**Problem**
For this exercise, print all of the entries exactly as given.
:: Provided records
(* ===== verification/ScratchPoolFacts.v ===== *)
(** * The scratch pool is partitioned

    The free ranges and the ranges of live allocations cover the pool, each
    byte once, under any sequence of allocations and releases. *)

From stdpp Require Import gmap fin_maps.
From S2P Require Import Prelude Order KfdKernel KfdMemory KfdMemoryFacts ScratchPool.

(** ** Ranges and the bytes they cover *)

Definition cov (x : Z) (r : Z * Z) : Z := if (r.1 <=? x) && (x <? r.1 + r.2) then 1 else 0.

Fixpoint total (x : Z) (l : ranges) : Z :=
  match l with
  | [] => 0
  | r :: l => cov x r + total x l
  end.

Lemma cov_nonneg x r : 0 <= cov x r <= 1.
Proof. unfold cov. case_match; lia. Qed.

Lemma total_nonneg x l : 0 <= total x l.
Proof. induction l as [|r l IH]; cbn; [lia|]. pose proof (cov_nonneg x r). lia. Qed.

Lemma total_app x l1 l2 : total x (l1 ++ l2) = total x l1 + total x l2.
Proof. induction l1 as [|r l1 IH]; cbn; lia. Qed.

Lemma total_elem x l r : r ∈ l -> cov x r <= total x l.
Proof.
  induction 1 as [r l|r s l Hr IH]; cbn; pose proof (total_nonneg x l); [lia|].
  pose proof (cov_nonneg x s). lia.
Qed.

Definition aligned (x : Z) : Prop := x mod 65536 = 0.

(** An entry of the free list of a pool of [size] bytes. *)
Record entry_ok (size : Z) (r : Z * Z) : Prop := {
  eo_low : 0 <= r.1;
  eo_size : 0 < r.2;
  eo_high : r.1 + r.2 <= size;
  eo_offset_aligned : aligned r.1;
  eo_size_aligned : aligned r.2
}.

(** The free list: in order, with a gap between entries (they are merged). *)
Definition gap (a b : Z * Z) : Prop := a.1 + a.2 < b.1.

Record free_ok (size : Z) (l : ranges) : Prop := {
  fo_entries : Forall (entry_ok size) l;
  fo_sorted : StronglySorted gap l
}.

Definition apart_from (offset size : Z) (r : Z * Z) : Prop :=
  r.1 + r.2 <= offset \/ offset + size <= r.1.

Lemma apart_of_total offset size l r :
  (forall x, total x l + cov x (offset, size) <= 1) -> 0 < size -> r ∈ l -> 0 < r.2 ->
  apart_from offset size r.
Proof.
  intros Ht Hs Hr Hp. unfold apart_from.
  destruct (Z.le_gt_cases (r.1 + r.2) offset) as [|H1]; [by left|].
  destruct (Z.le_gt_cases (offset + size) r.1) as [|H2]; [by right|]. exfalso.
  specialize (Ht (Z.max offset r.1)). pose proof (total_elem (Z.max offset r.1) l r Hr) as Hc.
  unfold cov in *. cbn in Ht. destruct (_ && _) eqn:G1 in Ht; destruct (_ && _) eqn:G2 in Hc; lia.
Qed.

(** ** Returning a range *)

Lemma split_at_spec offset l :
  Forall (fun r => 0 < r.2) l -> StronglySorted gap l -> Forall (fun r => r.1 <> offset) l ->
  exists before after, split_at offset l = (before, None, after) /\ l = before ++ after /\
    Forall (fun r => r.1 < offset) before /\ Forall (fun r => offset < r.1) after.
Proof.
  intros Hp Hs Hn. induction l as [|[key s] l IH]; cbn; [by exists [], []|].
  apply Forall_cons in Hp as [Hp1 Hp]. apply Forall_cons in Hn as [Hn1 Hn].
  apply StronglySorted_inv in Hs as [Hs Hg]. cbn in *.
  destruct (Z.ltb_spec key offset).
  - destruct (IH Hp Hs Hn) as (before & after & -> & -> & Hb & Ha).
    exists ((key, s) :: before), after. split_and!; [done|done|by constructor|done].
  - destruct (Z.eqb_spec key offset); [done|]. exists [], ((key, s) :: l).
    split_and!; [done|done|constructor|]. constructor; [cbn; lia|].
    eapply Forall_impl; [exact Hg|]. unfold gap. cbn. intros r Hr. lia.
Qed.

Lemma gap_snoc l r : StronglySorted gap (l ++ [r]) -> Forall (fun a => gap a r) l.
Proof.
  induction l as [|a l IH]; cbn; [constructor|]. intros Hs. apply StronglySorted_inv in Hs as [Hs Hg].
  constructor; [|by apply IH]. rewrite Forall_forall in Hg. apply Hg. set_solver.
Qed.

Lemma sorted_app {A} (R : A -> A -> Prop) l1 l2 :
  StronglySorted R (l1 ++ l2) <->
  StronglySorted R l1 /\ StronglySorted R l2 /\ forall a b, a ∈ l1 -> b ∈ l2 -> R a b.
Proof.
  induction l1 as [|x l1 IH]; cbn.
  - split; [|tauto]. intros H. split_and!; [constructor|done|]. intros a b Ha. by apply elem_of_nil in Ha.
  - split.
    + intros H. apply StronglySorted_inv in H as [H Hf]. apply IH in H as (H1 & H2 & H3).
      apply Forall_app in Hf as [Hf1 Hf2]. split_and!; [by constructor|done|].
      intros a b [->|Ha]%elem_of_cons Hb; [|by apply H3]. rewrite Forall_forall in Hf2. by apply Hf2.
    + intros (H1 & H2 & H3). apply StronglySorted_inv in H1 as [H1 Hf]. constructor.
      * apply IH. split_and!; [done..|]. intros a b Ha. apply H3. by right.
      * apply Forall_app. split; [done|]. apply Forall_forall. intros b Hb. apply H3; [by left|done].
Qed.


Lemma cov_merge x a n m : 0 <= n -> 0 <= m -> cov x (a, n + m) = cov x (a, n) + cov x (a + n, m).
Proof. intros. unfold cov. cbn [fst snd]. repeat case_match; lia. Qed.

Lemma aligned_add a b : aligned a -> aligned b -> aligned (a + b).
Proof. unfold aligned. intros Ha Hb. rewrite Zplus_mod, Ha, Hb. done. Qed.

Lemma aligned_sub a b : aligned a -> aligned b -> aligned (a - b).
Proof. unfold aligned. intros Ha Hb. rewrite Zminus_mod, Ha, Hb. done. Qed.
::::
**Completed exercise**
(* ===== verification/ScratchPoolFacts.v ===== *)
(** * The scratch pool is partitioned

    The free ranges and the ranges of live allocations cover the pool, each
    byte once, under any sequence of allocations and releases. *)

From stdpp Require Import gmap fin_maps.
From S2P Require Import Prelude Order KfdKernel KfdMemory KfdMemoryFacts ScratchPool.

(** ** Ranges and the bytes they cover *)

Definition cov (x : Z) (r : Z * Z) : Z := if (r.1 <=? x) && (x <? r.1 + r.2) then 1 else 0.

Fixpoint total (x : Z) (l : ranges) : Z :=
  match l with
  | [] => 0
  | r :: l => cov x r + total x l
  end.

Lemma cov_nonneg x r : 0 <= cov x r <= 1.
Proof. unfold cov. case_match; lia. Qed.

Lemma total_nonneg x l : 0 <= total x l.
Proof. induction l as [|r l IH]; cbn; [lia|]. pose proof (cov_nonneg x r). lia. Qed.

Lemma total_app x l1 l2 : total x (l1 ++ l2) = total x l1 + total x l2.
Proof. induction l1 as [|r l1 IH]; cbn; lia. Qed.

Lemma total_elem x l r : r ∈ l -> cov x r <= total x l.
Proof.
  induction 1 as [r l|r s l Hr IH]; cbn; pose proof (total_nonneg x l); [lia|].
  pose proof (cov_nonneg x s). lia.
Qed.

Definition aligned (x : Z) : Prop := x mod 65536 = 0.

(** An entry of the free list of a pool of [size] bytes. *)
Record entry_ok (size : Z) (r : Z * Z) : Prop := {
  eo_low : 0 <= r.1;
  eo_size : 0 < r.2;
  eo_high : r.1 + r.2 <= size;
  eo_offset_aligned : aligned r.1;
  eo_size_aligned : aligned r.2
}.

(** The free list: in order, with a gap between entries (they are merged). *)
Definition gap (a b : Z * Z) : Prop := a.1 + a.2 < b.1.

Record free_ok (size : Z) (l : ranges) : Prop := {
  fo_entries : Forall (entry_ok size) l;
  fo_sorted : StronglySorted gap l
}.

Definition apart_from (offset size : Z) (r : Z * Z) : Prop :=
  r.1 + r.2 <= offset \/ offset + size <= r.1.

Lemma apart_of_total offset size l r :
  (forall x, total x l + cov x (offset, size) <= 1) -> 0 < size -> r ∈ l -> 0 < r.2 ->
  apart_from offset size r.
Proof.
  intros Ht Hs Hr Hp. unfold apart_from.
  destruct (Z.le_gt_cases (r.1 + r.2) offset) as [|H1]; [by left|].
  destruct (Z.le_gt_cases (offset + size) r.1) as [|H2]; [by right|]. exfalso.
  specialize (Ht (Z.max offset r.1)). pose proof (total_elem (Z.max offset r.1) l r Hr) as Hc.
  unfold cov in *. cbn in Ht. destruct (_ && _) eqn:G1 in Ht; destruct (_ && _) eqn:G2 in Hc; lia.
Qed.

(** ** Returning a range *)

Lemma split_at_spec offset l :
  Forall (fun r => 0 < r.2) l -> StronglySorted gap l -> Forall (fun r => r.1 <> offset) l ->
  exists before after, split_at offset l = (before, None, after) /\ l = before ++ after /\
    Forall (fun r => r.1 < offset) before /\ Forall (fun r => offset < r.1) after.
Proof.
  intros Hp Hs Hn. induction l as [|[key s] l IH]; cbn; [by exists [], []|].
  apply Forall_cons in Hp as [Hp1 Hp]. apply Forall_cons in Hn as [Hn1 Hn].
  apply StronglySorted_inv in Hs as [Hs Hg]. cbn in *.
  destruct (Z.ltb_spec key offset).
  - destruct (IH Hp Hs Hn) as (before & after & -> & -> & Hb & Ha).
    exists ((key, s) :: before), after. split_and!; [done|done|by constructor|done].
  - destruct (Z.eqb_spec key offset); [done|]. exists [], ((key, s) :: l).
    split_and!; [done|done|constructor|]. constructor; [cbn; lia|].
    eapply Forall_impl; [exact Hg|]. unfold gap. cbn. intros r Hr. lia.
Qed.

Lemma gap_snoc l r : StronglySorted gap (l ++ [r]) -> Forall (fun a => gap a r) l.
Proof.
  induction l as [|a l IH]; cbn; [constructor|]. intros Hs. apply StronglySorted_inv in Hs as [Hs Hg].
  constructor; [|by apply IH]. rewrite Forall_forall in Hg. apply Hg. set_solver.
Qed.

Lemma sorted_app {A} (R : A -> A -> Prop) l1 l2 :
  StronglySorted R (l1 ++ l2) <->
  StronglySorted R l1 /\ StronglySorted R l2 /\ forall a b, a ∈ l1 -> b ∈ l2 -> R a b.
Proof.
  induction l1 as [|x l1 IH]; cbn.
  - split; [|tauto]. intros H. split_and!; [constructor|done|]. intros a b Ha. by apply elem_of_nil in Ha.
  - split.
    + intros H. apply StronglySorted_inv in H as [H Hf]. apply IH in H as (H1 & H2 & H3).
      apply Forall_app in Hf as [Hf1 Hf2]. split_and!; [by constructor|done|].
      intros a b [->|Ha]%elem_of_cons Hb; [|by apply H3]. rewrite Forall_forall in Hf2. by apply Hf2.
    + intros (H1 & H2 & H3). apply StronglySorted_inv in H1 as [H1 Hf]. constructor.
      * apply IH. split_and!; [done..|]. intros a b Ha. apply H3. by right.
      * apply Forall_app. split; [done|]. apply Forall_forall. intros b Hb. apply H3; [by left|done].
Qed.


Lemma cov_merge x a n m : 0 <= n -> 0 <= m -> cov x (a, n + m) = cov x (a, n) + cov x (a + n, m).
Proof. intros. unfold cov. cbn [fst snd]. repeat case_match; lia. Qed.

Lemma aligned_add a b : aligned a -> aligned b -> aligned (a + b).
Proof. unfold aligned. intros Ha Hb. rewrite Zplus_mod, Ha, Hb. done. Qed.

Lemma aligned_sub a b : aligned a -> aligned b -> aligned (a - b).
Proof. unfold aligned. intros Ha Hb. rewrite Zminus_mod, Ha, Hb. done. Qed.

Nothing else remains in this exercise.